Why is writing the poor sibling to reading? And why can it remain a hidden problem for secondary school-age students?
There is an emerging recognition in primary schools that the foundations of successful writing, such as spelling and handwriting, may need more attention. It is patently obvious where children struggle with the basics as well as the ‘big game’ of writing.
There is a helpful policy direction of travel to support those who struggle with writing too. OFSTED’s new Toolkit identifies “foundational knowledge” such as “accurate spelling” and “legible and fluent handwriting”. The new DfE Writing Framework similarly identifies the same “foundational concepts in English”.
Move forward a few years and supporting students who struggle with writing gets murkier. Any student who sits their GCSEs has a battery of exams that are all mediated by writing skill. And yet, if you ask a geography teacher or a science teacher about handwriting fluency, and its potential impact on outcomes, they’ll likely be nonplussed.
How many words can your teen students write in a minute? What is the impact of dysfluent handwriting? How does weak spelling knock on to the types of academic words students use in their writing? These questions invariably go unanswered.
Why students may struggle to write
Ask teachers to identify struggling readers and they may start with talking about reading ages and standardised reading assessments. For writing, there is too little equivalent assessments to identify those students who struggle.
We should then identify the big problem areas where and why students are likely to struggle and fall behind their peers:
- Troubles with transcription. Handwriting fluency, just like reading fluency, is vital to help students think and write effectively. (Read this on ‘Developing handwriting’). Spelling is just as foundational. Accurate fluent spelling unlocks language for writers, helping them be more ambitious in their vocabulary and cleaner in their expression.

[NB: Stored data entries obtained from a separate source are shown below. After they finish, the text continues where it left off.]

(** X6.  The flag returned by the redirect injector is exact as well, and
    a false flag means that the document already holds the exact refresh
    line. *)
Theorem add_meta_refresh_flag_exact (content target_url : text) (seconds : Z) :
  (snd (add_meta_refresh content target_url seconds) = true ↔
   fst (add_meta_refresh content target_url seconds) ≠ content) ∧
  (snd (add_meta_refresh content target_url seconds) = false ↔
   contains (refresh_tag target_url seconds) content = true).
Proof.
  unfold add_meta_refresh.
  destruct (contains (refresh_tag target_url seconds) content) eqn:Hmeta;
    cbn [fst snd]; [done|].
  destruct (contains head_close content) eqn:Hhead; cbn [fst snd].
  - split; [|done]. split; [intros _|done]. apply longer_neq.
    rewrite replace_head_close.
    change (lit "  " ++ ?m ++ head_close) with ((lit "  " ++ m) ++ head_close).
    by apply replace_from_insert.
  - split; [|done]. split; [intros _|done]. apply longer_neq.
    rewrite length_app.
    pose proof (refresh_tag_nonempty target_url seconds).
    destruct (refresh_tag target_url seconds); [done|]. simpl. lia.
Qed.

Lemma refresh_tag_in_output (content target_url : text) (seconds : Z) :
  contains (refresh_tag target_url seconds)
           (fst (add_meta_refresh content target_url seconds)) = true.
Proof.
  unfold add_meta_refresh.
  destruct (contains (refresh_tag target_url seconds) content) eqn:Hmeta;
    cbn [fst]; [done|].
  destruct (contains head_close content) eqn:Hhead; cbn [fst].
  - rewrite replace_head_close.
    destruct (replace_from_infix head_close
                (lit "  " ++ refresh_tag target_url seconds ++ head_close)
                content) as (a & b & ->); [done|done|].
    rewrite <- !app_assoc.
    by rewrite contains_app_r by apply contains_app_r, contains_prefix.
  - apply contains_prefix.
Qed.


(** X7.  The redirect injector only adds text: its output holds the
    refresh line, and the document it was given is a subsequence of the
    output, so no character of the page is lost or altered. *)
Theorem add_meta_refresh_only_adds (content target_url : text) (seconds : Z) :
  contains (refresh_tag target_url seconds)
           (fst (add_meta_refresh content target_url seconds)) = true ∧
  content `sublist_of` fst (add_meta_refresh content target_url seconds).
Proof.
  split; [apply refresh_tag_in_output|].
  unfold add_meta_refresh.
  destruct (contains (refresh_tag target_url seconds) content); cbn [fst];
    [done|].
  destruct (contains head_close content); cbn [fst].
  - rewrite replace_head_close.
    change (lit "  " ++ ?m ++ head_close) with ((lit "  " ++ m) ++ head_close).
    by apply replace_from_insert.
  - by apply sublist_inserts_l.
Qed.

(** ** The canonical injector: what its output holds *)

(** X4.  After the canonical injector has run with a non-empty URL free
    of quote characters, the document holds a tag that [CANONICAL_RE]
    recognises, whatever the document was.  Any later application, with
    any URL, therefore rewrites in place and never inserts a further
    tag. *)
Theorem add_canonical_output_recognised (content url : text) :
  url ≠ [] → forallb not_quote url = true →
  let out := fst (add_canonical_to_html content url) in
  is_Some (canonical_search out) ∧
  ∀ url', fst (add_canonical_to_html out url') = canonical_sub url' out.
Proof.
  intros Hne Hurl out.
  assert (Hrec : is_Some (canonical_search out)).
  { unfold out, add_canonical_to_html.
    destruct (canonical_search content) as [[pre m]|] eqn:Hs; cbn [fst].
    - destruct (canonical_search_spec url _ _ _ Hs) as (_ & Hat & ->).
      apply canonical_match_at_sound in Hat as (_ & H1 & _ & H3).
      apply canonical_search_app.
      by apply canonical_match_at_complete.
    - destruct (contains head_close content) eqn:Hhead; cbn [fst].
      + rewrite replace_head_close.
        destruct (replace_from_infix head_close
                    (canonical_tag url ++ head_close) content)
          as (a & b & ->); [done|done|].
        rewrite <- app_assoc. by apply inserted_tag_matches.
      + by apply (inserted_tag_matches url []). }
  split; [done|]. intros url'. unfold add_canonical_to_html.
  by destruct Hrec as [? ->].
Qed.

Lemma add_canonical_output_recognised_witness :
  is_Some (canonical_search
             (fst (add_canonical_to_html demo_html (lit "https://example.com/guides/seo")))).
Proof.
  apply (add_canonical_output_recognised demo_html
           (lit "https://example.com/guides/seo")); [done|reflexivity].
Defined.

(** X5.  On a document in which [CANONICAL_RE] finds no tag, the
    canonical injector only adds text: the output holds the tag it
    writes, the flag is true, and the document it was given is a
    subsequence of the output. *)
Theorem add_canonical_insertion_only_adds (content url : text) :
  canonical_search content = None →
  let out := fst (add_canonical_to_html content url) in
  snd (add_canonical_to_html content url) = true ∧
  contains (canonical_tag url) out = true ∧
  content `sublist_of` out.
Proof.
  intros Hs out. unfold out, add_canonical_to_html. rewrite Hs.
  destruct (contains head_close content) eqn:Hhead; cbn [fst snd].
  - split; [done|]. rewrite replace_head_close. split.
    + destruct (replace_from_infix head_close
                  (canonical_tag url ++ head_close) content)
        as (a & b & ->); [done|done|].
      rewrite <- app_assoc. apply contains_app_r, contains_prefix.
    + by apply replace_from_insert.
  - split; [done|]. split; [apply contains_prefix|].
    by apply sublist_inserts_l.
Qed.
(** The one work log of a session passes validation unless it is too long.
    For a session with an identity whose slug (or the word "unknown" in its
    place) begins with a letter, does not begin with the letters [http] and
    has at most 418 characters, the validator accepts the work log exactly
    when its content has at most 10000 characters, whatever the
    transcript. *)
Theorem work_log_is_accepted (transcript : string) (session : Session)
    (c : ascii) (rest : string) :
  sess_id session ≠ "" →
  worklog_slug session = String c rest →
  Js.is_alpha c = true →
  Js.startsWith (worklog_slug session) "http" = false →
  (String.length (worklog_slug session) ≤ 418)%nat →
  let worklog := generateWorklog transcript session in
  valid (validateItem worklog) = true ↔ (String.length (content worklog) ≤ 10000)%nat.
Proof.
  intros Hid Hslug Hc Hhttp Hlen. cbn zeta.
  assert (valid (validateItem (generateWorklog transcript session)) = true
          ↔ errors (validateItem (generateWorklog transcript session)) = []) as ->.
  { unfold validateItem. cbn [valid errors]. rewrite bool_decide_eq_true.
    by rewrite length_zero_iff_nil. }
  rewrite validateItem_errors, validateBase_nil.
  unfold generateWorklog. fold (worklog_slug session).
  cbn [bucket title content priority evidence tags].
  set (slug := worklog_slug session) in *.
  set (text := "Development session on " +:+ slug +:+ ". "
               +:+ Js.show_nat (turns transcript) +:+ " conversation turns.").
  assert (23 ≤ String.length text)%nat as Htext.
  { unfold text. rewrite length_append. cbn [String.length]. lia. }
  assert (∃ x, text = String "D" x) as (x & Hx) by (unfold text; by eexists).
  split; [by intros ((_ & _ & [_ ?] & _) & _)|]. intros Hmax.
  pose proof (length_topic transcript) as Htopic.
  split_and!; try done.
  - unfold Work_Log, VALID_BUCKETS. rewrite !elem_of_cons. auto 20.
  - intros t Ht. assert (t = slug +:+ ": " +:+ Js.take 80 (topic transcript)) as ->
      by congruence.
    rewrite !length_append, length_take_min. cbn [String.length]. lia.
  - lia.
  - apply Forall_singleton. cbn [session_id excerpt]. split; [by eexists|lia].
  - rewrite Hx. apply truthy_spec. by apply trim_lettered.
  - cbn. by destruct (sess_id session).
  - intros t Ht _. assert (t = slug +:+ ": " +:+ Js.take 80 (topic transcript)) as ->
      by congruence.
    pose proof (startsWith_http_colon slug (Js.take 80 (topic transcript)) Hhttp) as Hh.
    rewrite Hslug in Hh |- *. rewrite append_cons in Hh |- *.
    by apply lettered_title_is_sound.
Qed.
(* ===== verification/_CoqProject ===== *)
-Q . S2P
Prelude.v
Scalar.v
ScalarInstances.v
FloatFormats.v
Tensor.v
TensorOrder.v
NanArithmetic.v
MatrixAccess.v
Examples.v
PivotedCholesky.v
PivotedCholeskySpec.v
PivotedCholeskyProofs.v
PivotedCholeskyInvariants.v
PivotedCholeskyNan.v
PivotedCholeskyOrder.v
PivotedCholeskyEdge.v
Matrix.v
MatrixAlgebra.v
DenseSolver.v
DenseSolverProofs.v
QuadraticForms.v
GreedyDeflation.v
CholeskyTotal.v
Woodbury.v
WoodburyProofs.v
WoodburyFactorProofs.v
WoodburyShift.v
WoodburyFull.v
Batch.v
WoodburyBatch.v
PivotedCholeskyGram.v
PivotedCholeskyPositive.v
PivotedCholeskyResidual.v
PivotedCholeskyPsd.v
PivotedCholeskyRefinement.v
Pipeline.v
Preconditioner.v
LazyAccess.v
PivotedCholeskyBatch.v
PipelineBatch.v
Lemma foldr_seq_spec (g : nat → list A → A) a len :
  length (foldr (λ i xs, g i xs :: xs) [] (seq a len)) = len
  ∧ ∀ u, u < len →
      foldr (λ i xs, g i xs :: xs) [] (seq a len) !!! u
      = g (a + u) (drop (S u) (foldr (λ i xs, g i xs :: xs) [] (seq a len))).
Proof.
  revert a. induction len as [|len IH]; intros a; [split; [done|intros; lia]|].
  destruct (IH (S a)) as [Hlen Hall]. simpl. split; [by rewrite Hlen|].
  intros [|u] Hu; [by rewrite Nat.add_0_r|].
  replace (a + S u) with (S a + u) by lia. apply Hall. lia.
Qed.

Lemma build_back_spec (g : nat → list A → A) n :
  length (build_back g n) = n
  ∧ ∀ i, i < n →
      build_back g n !!! i = g i (drop (S i) (build_back g n)).
Proof. apply (foldr_seq_spec g 0 n). Qed.
(** [buildM] raises only what computing an entry raises. *)
Lemma buildM_raises_only ex (g : list A → nat → res A) n :
  (∀ l i, raises_only ex (g l i)) → raises_only ex (buildM g n).
Proof.
  intros Hg. induction n as [|n IH]; [by intros e|]. rewrite buildM_S.
  apply raises_only_bind; [done|]. intros acc _.
  apply raises_only_bind; [done|]. intros x _. apply raises_only_Val.
Qed.
End build.
(* ===== verification/TensorOrder.v ===== *)
(** * TensorOrder: the reductions over an ordered element type

    The pivot of an iteration is found by [torch.max] (line 44), the error
    by [torch.norm(., 1)] (lines 26 and 79).

    What the scan behind [torch.max] returns depends on the order of the
    element type only: when the comparison is transitive and total on the
    numbers that are not NaN ([NanOrder]), the scan of a tensor without
    NaN returns an upper bound of the tensor, at the first position that
    holds it.  Exact fields are such types, with no NaN at all; the IEEE
    formats are ([NanArithmetic]), so the greedy choice of the pivot is
    proved for the arithmetic the code runs in as well.

    Over an exact ordered field ([ExactField]) the 1-norm is a sum of
    non-negative terms that does not depend on the order of the elements.
    That part does not hold of floating point numbers, whose addition is
    not associative. *)

From Stdlib Require Import Ring Field.
From S2P Require Import Prelude Scalar Tensor.

(** ** [torch.max] over an order with NaN *)

(** The order of an element type that may have a NaN. *)
Class NanOrder (F : Type) `{Scalar F} : Prop := {
  no_le_trans (x y z : F) : x ≼ y → y ≼ z → x ≼ z;
  no_le_total (x y : F) :
    sisnan x = false → sisnan y = false → x ≼ y ∨ y ≼ x;
  no_lt_le (x y : F) :
    sisnan x = false → sisnan y = false → sltb x y = negb (sleb y x);
}.

#[export] Instance exact_nan_order {F : Type} `{ExactField F} : NanOrder F.
Proof.
  split; [apply ef_le_trans|intros; apply ef_le_total|intros; apply ef_lt_le].
Qed.

Section scan.
Context {F : Type} `{NanOrder F}.
Implicit Types (x : list F) (u v best : F).

(** A tensor without NaN. *)
Definition nan_free x : Prop := Forall (λ v, sisnan v = false) x.

Lemma no_le_refl v : sisnan v = false → v ≼ v.
Proof. unfold sisnan. by intros ->%negb_false_iff. Qed.

Lemma no_le_false u v :
  sisnan u = false → sisnan v = false → sleb u v = false → v ≼ u.
Proof. intros Hu Hv Hf. destruct (no_le_total u v Hu Hv); congruence. Qed.

Lemma no_lt_iff u v :
  sisnan u = false → sisnan v = false → u ≺ v ↔ sleb v u = false.
Proof. intros Hu Hv. rewrite no_lt_le by done. apply negb_true_iff. Qed.

Lemma no_lt_le_trans u v w :
  sisnan u = false → sisnan v = false → sisnan w = false →
  u ≺ v → v ≼ w → u ≺ w.
Proof.
  intros Hu Hv Hw. rewrite !no_lt_iff by done. intros Huv Hvw.
  destruct (sleb w u) eqn:Hwu; [|done].
  by rewrite (no_le_trans v w u) in Huv.
Qed.

Lemma no_le_lt_trans u v w :
  sisnan u = false → sisnan v = false → sisnan w = false →
  u ≼ v → v ≺ w → u ≺ w.
Proof.
  intros Hu Hv Hw Huv. rewrite !no_lt_iff by done. intros Hvw.
  destruct (sleb w u) eqn:Hwu; [|done].
  by rewrite (no_le_trans w u v) in Hvw.
Qed.

(** ** The scan *)

Lemma max_scan_nan_free best besti i x :
  sisnan best = false → nan_free x →
  sisnan (max_scan best besti i x).1 = false.
Proof.
  revert best besti i. induction x as [|u x IH]; intros best besti i Hb Hx;
    simpl; [done|].
  apply Forall_cons in Hx as [Hu Hx]. rewrite Hb.
  destruct (sleb u best); by apply IH.
Qed.

(** The scan returns an upper bound of its start value and of the tensor. *)
Lemma max_scan_bounds best besti i x :
  sisnan best = false → nan_free x →
  best ≼ (max_scan best besti i x).1
  ∧ Forall (λ u, u ≼ (max_scan best besti i x).1) x.
Proof.
  revert best besti i. induction x as [|u x IH]; intros best besti i Hb Hx;
    simpl.
  { split; [by apply no_le_refl|constructor]. }
  apply Forall_cons in Hx as [Hu Hx]. rewrite Hb.
  destruct (sleb u best) eqn:Hle.
  - destruct (IH best besti (S i)) as [Hb' Hx']; [done..|]. split; [done|].
    constructor; [by eapply no_le_trans|done].
  - destruct (IH u i (S i)) as [Hb' Hx']; [done..|]. split; [|by constructor].
    eapply no_le_trans; [|exact Hb']. by apply no_le_false.
Qed.

Lemma max_scan_position best besti i x :
  (max_scan best besti i x).2 = besti ∨ i ≤ (max_scan best besti i x).2.
Proof.
  destruct (max_scan best besti i x) as [v k] eqn:Hm.
  destruct (max_scan_lookup _ _ _ _ _ _ Hm) as [[_ ->]|(j&_&->)]; simpl;
    [by left|right; lia].
Qed.

(** When the scan moves on from its start value, the value it returns is
    strictly larger. *)
Lemma max_scan_moves best besti i x :
  sisnan best = false → nan_free x →
  besti < i → i ≤ (max_scan best besti i x).2 →
  best ≺ (max_scan best besti i x).1.
Proof.
  revert best besti i. induction x as [|w x IH]; intros best besti i Hb Hx Hi;
    simpl; [lia|].
  apply Forall_cons in Hx as [Hw Hx]. rewrite Hb.
  destruct (sleb w best) eqn:Hle; intros Hk.
  - apply IH; [done|done|lia|].
    destruct (max_scan_position best besti (S i) x); lia.
  - eapply no_lt_le_trans; [done|exact Hw|by apply max_scan_nan_free| |].
    + by apply no_lt_iff.
    + by apply max_scan_bounds.
Qed.

(** Everything before the position the scan returns is strictly smaller
    than the value it returns. *)
Lemma max_scan_before best besti i x j u :
  sisnan best = false → nan_free x →
  besti < i → i + j < (max_scan best besti i x).2 → x !! j = Some u →
  u ≺ (max_scan best besti i x).1.
Proof.
  revert best besti i j.
  induction x as [|w x IH]; intros best besti i j Hb Hx Hi; simpl; [done|].
  apply Forall_cons in Hx as [Hw Hx]. rewrite Hb.
  destruct (sleb w best) eqn:Hle; (destruct j as [|j]; simpl; intros Hlt Hj;
    [simplify_eq|apply (IH _ _ (S i) j); [done|done|lia|lia|done]]).
  - eapply no_le_lt_trans; [done|exact Hb|by apply max_scan_nan_free|done|].
    apply max_scan_moves; [done|done|lia|].
    destruct (max_scan_position best besti (S i) x); lia.
  - apply max_scan_moves; (done || lia).
Qed.

(** ** [torch.max] of a tensor without NaN *)

Lemma argmax_bounds x : nan_free x → Forall (λ u, u ≼ (argmax x).1) x.
Proof.
  intros Hx. destruct x as [|v x]; [constructor|]. simpl.
  apply Forall_cons in Hx as [Hv Hx].
  destruct (max_scan_bounds v 0 1 x) as [??]; [done..|]. by constructor.
Qed.

Lemma argmax_before x j u :
  nan_free x → j < (argmax x).2 → x !! j = Some u → u ≺ (argmax x).1.
Proof.
  intros Hx. destruct x as [|v x]; simpl; [lia|].
  apply Forall_cons in Hx as [Hv Hx]. destruct j as [|j]; simpl.
  - intros Hlt [= ->]. apply max_scan_moves; (done || lia).
  - intros Hlt Hj. apply (max_scan_before v 0 1 x j); (done || lia).
Qed.
End scan.

(** ** The reductions in exact arithmetic *)

Section exact_reductions.
Context {F : Type} `{ExactField F}.
Implicit Types (x y : list F) (u v best : F).

Add Field tensor_order_field : ef_field.

(** ** [max_dim]

    An exact field has no NaN: the lemmas above hold of every tensor. *)

Lemma ef_nan_free x : nan_free x.
Proof. apply Forall_forall. intros v _. apply ef_not_nan. Qed.

Lemma max_scan_ge best besti i x :
  best ≼ (max_scan best besti i x).1
  ∧ Forall (λ u, u ≼ (max_scan best besti i x).1) x.
Proof. apply max_scan_bounds; [apply ef_not_nan|apply ef_nan_free]. Qed.

(** The maximum bounds every element. *)
Lemma argmax_ge x : Forall (λ u, u ≼ (argmax x).1) x.
Proof. apply argmax_bounds, ef_nan_free. Qed.

Lemma argmax_ge_lookup x i u : x !! i = Some u → u ≼ (argmax x).1.
Proof. intros Hi. by apply (Forall_lookup_1 _ _ _ _ (argmax_ge x) Hi). Qed.

(** The scan keeps the first position of the maximum: everything before the
    position it returns is strictly smaller. *)
Lemma max_scan_strict best besti i x :
  besti < i → i ≤ (max_scan best besti i x).2 →
  best ≺ (max_scan best besti i x).1.
Proof. apply max_scan_moves; [apply ef_not_nan|apply ef_nan_free]. Qed.

(** [torch.max] returns the first position of the maximum. *)
Lemma argmax_first x j u :
  j < (argmax x).2 → x !! j = Some u → u ≺ (argmax x).1.
Proof. apply argmax_before, ef_nan_free. Qed.

(** ** [tsum] *)

Lemma tsum_acc (a : F) x : foldl sadd a x = a ⊕ tsum x.
Proof.
  unfold tsum. revert a. induction x as [|v x IH]; intros a; simpl.
  - ring.
  - rewrite (IH (a ⊕ v)), (IH (szero ⊕ v)). ring.
Qed.

Lemma tsum_cons v x : tsum (v :: x) = v ⊕ tsum x.
Proof. unfold tsum at 1. simpl. rewrite tsum_acc. ring. Qed.

Lemma tsum_zero x : Forall (λ v, v = szero) x → tsum x = szero.
Proof.
  induction 1 as [|v x -> _ IH]; [done|]. rewrite tsum_cons, IH. ring.
Qed.

(** In exact arithmetic a sum does not depend on the order of its terms. *)
#[export] Instance tsum_Permutation : Proper ((≡ₚ) ==> (=)) (@tsum F _).
Proof.
  intros x y Hp. induction Hp as [|v x y _ IH|u v x|x y z _ IH1 _ IH2].
  - done.
  - by rewrite !tsum_cons, IH.
  - rewrite !tsum_cons. ring.
  - by rewrite IH1.
Qed.

(** ** [norm1] *)

Lemma norm1_acc (a : F) x :
  foldl (λ acc v, acc ⊕ sabs v) a x = a ⊕ norm1 x.
Proof.
  unfold norm1. revert a. induction x as [|v x IH]; intros a; simpl.
  - ring.
  - rewrite (IH (a ⊕ sabs v)), (IH (szero ⊕ sabs v)). ring.
Qed.

Lemma norm1_nil : norm1 (@nil F) = szero.
Proof. done. Qed.

Lemma norm1_cons v x : norm1 (v :: x) = sabs v ⊕ norm1 x.
Proof. unfold norm1 at 1. simpl. rewrite norm1_acc. ring. Qed.

Lemma norm1_app x y : norm1 (x ++ y) = norm1 x ⊕ norm1 y.
Proof.
  induction x as [|v x IH]; simpl.
  - rewrite norm1_nil. ring.
  - rewrite !norm1_cons, IH. ring.
Qed.

(** The 1-norm does not depend on the order of the elements. *)
#[export] Instance norm1_Permutation : Proper ((≡ₚ) ==> (=)) (@norm1 F _).
Proof.
  intros x y Hp. induction Hp as [|v x y _ IH|u v x|x y z _ IH1 _ IH2].
  - done.
  - by rewrite !norm1_cons, IH.
  - rewrite !norm1_cons. ring.
  - by rewrite IH1.
Qed.

Lemma norm1_nonneg x : szero ≼ norm1 x.
Proof.
  induction x as [|v x IH]; [apply ef_le_refl|].
  rewrite norm1_cons. apply ef_add_nonneg; [apply ef_abs_nonneg|done].
Qed.

(** The sum is at most the 1-norm, and is the 1-norm when no element is
    negative. *)
Lemma tsum_le_norm1 x : tsum x ≼ norm1 x.
Proof.
  induction x as [|v x IH]; [apply ef_le_refl|].
  rewrite tsum_cons, norm1_cons. apply ef_add_le_mono; [apply ef_le_abs|done].
Qed.

Lemma norm1_of_nonneg x : Forall (λ v, szero ≼ v) x → norm1 x = tsum x.
Proof.
  induction 1 as [|v x Hv _ IH]; [done|].
  by rewrite tsum_cons, norm1_cons, IH, ef_abs_of_nonneg.
Qed.

(** Elementwise smaller absolute values give a smaller 1-norm. *)
Lemma norm1_mono x y :
  Forall2 (λ u v, sabs u ≼ sabs v) x y → norm1 x ≼ norm1 y.
Proof.
  induction 1 as [|u v x y Huv _ IH]; [apply ef_le_refl|].
  rewrite !norm1_cons. by apply ef_add_le_mono.
Qed.

(** Dropping elements does not increase the 1-norm. *)
Lemma norm1_drop k x : norm1 (drop k x) ≼ norm1 x.
Proof.
  rewrite <-(take_drop k x) at 2. rewrite norm1_app.
  replace (norm1 (drop k x)) with (szero ⊕ norm1 (drop k x)) at 1 by ring.
  apply ef_add_le, norm1_nonneg.
Qed.

(** A vector of 1-norm zero is zero. *)
Lemma norm1_zero x : norm1 x = szero → Forall (λ v, v = szero) x.
Proof.
  induction x as [|v x IH]; [constructor|]. rewrite norm1_cons. intros Hz.
  assert (sabs v = szero ∧ norm1 x = szero) as [Hv Hx].
  { pose proof (ef_abs_nonneg v) as Hv. pose proof (norm1_nonneg x) as Hx.
    assert (sabs v ≼ szero) as Hv'.
    { rewrite <-Hz. replace (sabs v) with (sabs v ⊕ szero) at 1 by ring.
      by apply ef_add_le_l. }
    assert (sabs v = szero) as E by (by apply ef_le_antisym).
    split; [done|]. rewrite E in Hz. rewrite <-Hz. ring. }
  constructor; [|by apply IH]. by apply ef_abs_eq_zero.
Qed.

(** The largest of non-negative entries that are not all zero is
    positive. *)
Lemma argmax_pos x :
  Forall (λ v, szero ≼ v) x → szero ≺ norm1 x → szero ≺ (argmax x).1.
Proof.
  intros Hx Hn. apply ef_lt_iff.
  destruct (sleb (argmax x).1 szero) eqn:E; [|done].
  rewrite norm1_of_nonneg, tsum_zero, ef_lt_irrefl in Hn; [done| |done].
  pose proof (argmax_ge x) as Hle. apply Forall_forall. intros v Hv.
  apply ef_le_antisym; [|by apply (proj1 (Forall_forall _ _) Hx)].
  eapply ef_le_trans; [by apply (proj1 (Forall_forall _ _) Hle)|done].
Qed.
End exact_reductions.
(* ===== verification/NanArithmetic.v ===== *)
(** * NanArithmetic: NaN in IEEE arithmetic and in the reductions

    The factorisation takes square roots and divides without testing its
    operands (lines 56 and 72), and its loop test compares the largest
    error with the tolerance (line 42).  In IEEE arithmetic a square root
    of a negative number is NaN, every operation on NaN gives NaN, and
    every comparison with NaN is false; what the loop does with them
    follows from these facts alone.

    - [NanArith] states them as an interface over [Scalar]; NaN is
      recognised by [sisnan], the only number that is not at most itself.
    - The instances are the binary formats of the standard library's
      specification ([fp prec emax], so [half] and [single]) and the
      primitive binary64 floats, through their specification axioms.
    - [norm1_nan], [argmax_nan]: [torch.norm(., 1)] and [torch.max] of a
      tensor that holds a NaN are NaN.

    The Woodbury functions divide by the shift without testing it (lines
    103 and 134).  [InfArith] states what they meet when an entry of the
    shift is zero: its reciprocal is infinite, nothing exceeds [+inf], and
    an infinite number divided by [+inf] is NaN.  The three formats are
    instances through one argument on the specification of binary formats
    ([spec_view]); [argmax_top]: the maximum of a tensor that holds [+inf]
    is [+inf] or NaN.

    The comparison of a binary format is transitive, and total on the
    numbers that are not NaN: the three formats are instances of
    [NanOrder], so [torch.max] of a tensor without NaN is its maximum.

    Line 72 divides by the pivot entry without testing it.
    [ZeroDivArith] states what follows when that entry is zero: the square
    root of a zero is a zero, a quotient by a zero is NaN or infinite
    ([non_finite]), and sums, differences, squares and absolute values of
    such numbers are such numbers; [norm1_non_finite] carries it to the
    error of line 79. *)

From Stdlib Require Import ZArith Floats Lia.
From S2P Require Import Prelude Scalar ScalarInstances FloatFormats Tensor TensorOrder.

(** ** NaN in the arithmetic of any binary format *)

Section spec_float.
Context (prec emax : Z).
Implicit Types (x y : spec_float).

Lemma SFcompare_refl x : x ≠ S754_nan → SFcompare x x = Some Eq.
Proof.
  destruct x as [s|s| |s m e]; intros Hx; try done; destruct s; simpl;
    rewrite ?Z.compare_refl, ?Pos.compare_cont_refl; done.
Qed.

Lemma SFleb_refl_nan x : SFleb x x = false → x = S754_nan.
Proof.
  intros Hx. unfold SFleb in Hx.
  destruct x as [s|s| |s m e]; try done; by rewrite SFcompare_refl in Hx.
Qed.

Lemma SFcompare_nan_r x : SFcompare x S754_nan = None.
Proof. by destruct x. Qed.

- Insecure sentence composition. The sentence is the kernel of all writing. We can expand them, combine them, shrink them, signpost them, play with them, or break the rules with them. But if a strong sentence of sentence composition is not secure, students ideas become unclear, and their creativity is stunted. (Read this on ‘Crafting great sentences’).
- Getting lost in the writing process. The writing process is complex and multifaceted. You may plan, draft, editing, replan, revise, rewrite, and edit once more before publishing. Without careful scaffolding, students flounder and fail with various steps in the process. (Read this on the ‘Challenge of Editing Writing’).
- The writing game shifts in every subject. As students mature, writing gets more subject specific. Expectations in science, history and English, shift and move. Words and sentence structures are expected in one subject, then mean something else in another. It is enough to catch out any student. They may overwrite in science, annotate poorly in art, write with style in English, or without evidence in history. If you’re struggling with spelling, this subject level stuff feels out of reach.
- Writing requires ample reading. Students do read habitually like they used to. Extended reading can also get a raw deal by an overfull curriculum in many areas. As a result, the many reading miles needed to generate knowledge, ideas, and language moves for writing don’t get enacted. Teachers end up over-scaffolding to compensate for a lack of reading. Writing can lack purpose, ideas, and the subtle genre or language features that are revealed by extensive reading.
Is it any surprise that post-Covid writing outcomes have been worst impacted in English primary schools – below both maths and reading? Pre-pandemic results of 78% reaching the expected standard have plummeted to 71 and 72% more recently.
Are the brilliant opportunities gifted to students by their ability to write accurately, skilfully and creatively being lost?
We need to focus on supporting teachers to better identify students who struggle with writing – particularly, but not exclusively, teen writers in secondary school. We need more focus on assessment – both standardised and formative assessment.
Spying an issue with handwriting can be aided by formative assessments, such as the handwriting legibility scale. This can lead to a more standardised assessment, like the DASH assessment. Knowing how many words per minute your students can write is a start.
With better information, along with targeted training, we can play back to teachers the developmental practice that builds strong foundations for writing.
We can tackle the five key problem areas if we make them a clear school improvement priority, aligning them with reading approaches in focused and creative ways. But we must also confront the reality that likely over a third of students struggle with writing. Unless we address this head-on, many will continue to fall behind, and their chances of wider school success will be compromised.